Sendo um tempo de penitência, de conversão, de ascese e de configuração a Jesus de Nazaré, é tempo de Esperança porque, tal como lemos na referida Mensagem, «não obstante a presença do mal, por vezes até dramática, tanto na nossa existência como na vida da Igreja e do mundo, este período que nos é oferecido para uma mudança de rumo manifesta a vontade tenaz de Deus de não interromper o diálogo de salvação connosco» (nº  3).

A nossa diocese, em plena caminhada sinodal, reconhece que quando somos chamados a viver «a beleza de caminharmos juntos em Cristo» estamos a situar-nos na exigência de uma mais aprofundada consciência de participação activa de todos os baptizados na vida e na missão da comunidade cristã à qual pertence. Este tempo de vivência quaresmal, como preparação para a celebração da Páscoa de Jesus Cristo, motiva-nos para uma caminhada sinodal ainda mais lúcida, urgente e decidida.

Não podemos viver este tempo de mudança de mentalidade e de conformidade com a vontade de Deus, sem nos colocarmos no mundo em que vivemos e na obrigação de atender aos mais desfavorecidos.

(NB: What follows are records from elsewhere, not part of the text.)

(* ===== verification/PathsProps.v ===== *)
(** * Paths: correctness

    Path MTU discovery ends and finds the largest size the path carries; the
    amplification limit of a connection holds exactly, that of the migration
    manager within one datagram of each validation. *)
From Stdlib Require Import Sorting.Sorted.
From S2P Require Import Prelude Codec Paths.
Import Codec.
Local Open Scope Z_scope.

Module PmtuProps.
Import Pmtu.

Section Discovery.
Context (F M : Z) (HF : 1 <= F <= 255).

(** Between two rounds: the sizes before the index are done with. *)
Definition st (pre rest : list Z) (mtu f : Z) (g : bool) : PmtuProbe := MkProbe mtu (zlen pre) g f F (pre ++ rest) false.

Lemma zdrop_pre {A} (pre rest : list A) : zdrop (zlen pre) (pre ++ rest) = rest.
Proof. by apply zdrop_app_exact. Qed.

Lemma next_at_end pre mtu f g : startProbe (st pre [] mtu f g) = (None, (st pre [] mtu f g) <| discovery_complete := true |>).
Proof.
  unfold startProbe, nextProbeSize. cbn [st discovery_complete probe_index probe_sizes effective_mtu]. rewrite zdrop_pre. cbn [skip_small].
  cbn. rewrite app_nil_r. unfold zget, zlen. destruct (Z.ltb_spec (Z.of_nat (length pre)) 0); [lia|]. rewrite Nat2Z.id.
  by rewrite lookup_ge_None_2.
Qed.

Neste sentido, o nosso modo de vida, na austeridade e na ascese, no limitar o consumo e a viver no essencial para uma vida digna, coloca-nos na direcção de proteger o ambiente e de assumirmos modos de vida saudáveis; mas igualmente o dever de partilha com os que sofrem necessidades também materiais.

Na nossa diocese, sentimos a dor e comungamos com o sofrimento dos nossos irmãos do Capelo, Ilha do Faial, pelo nefasto incêndio que devorou a sua Igreja com riquíssimo património. Tendo em conta o sentir dos diocesanos, determino que o resultado da renúncia quaresmal se destine à comunidade do Capelo para ajudar na recuperação da sua Igreja Paroquial. Que todos sejamos generosos nesta partilha com os nossos irmãos.

Termino, evocando novamente o Papa Francisco que, na sua Mensagem já citada, nos afirma que «também hoje é importante chamar os homens e mulheres de boa vontade à partilha dos seus bens com os mais necessitados através da esmola, como forma de participação pessoal na edificação dum mundo mais justo» (nº 4). E, acrescenta dizendo que «a partilha, na caridade, torna o homem mais humano; com a acumulação, corre o risco de embrutecer, fechado no seu egoísmo» (nº 4).

Imploro de Nossa Senhora, Mãe e Rainha dos Açores, que peregrina com a Igreja que vive da experiência do Mistério Pascal de Jesus Cristo, Seu Filho, que nos abençoe e nos faça progredir na santidade para generosamente abraçarmos os caminhos da conversão pessoal e comunitária.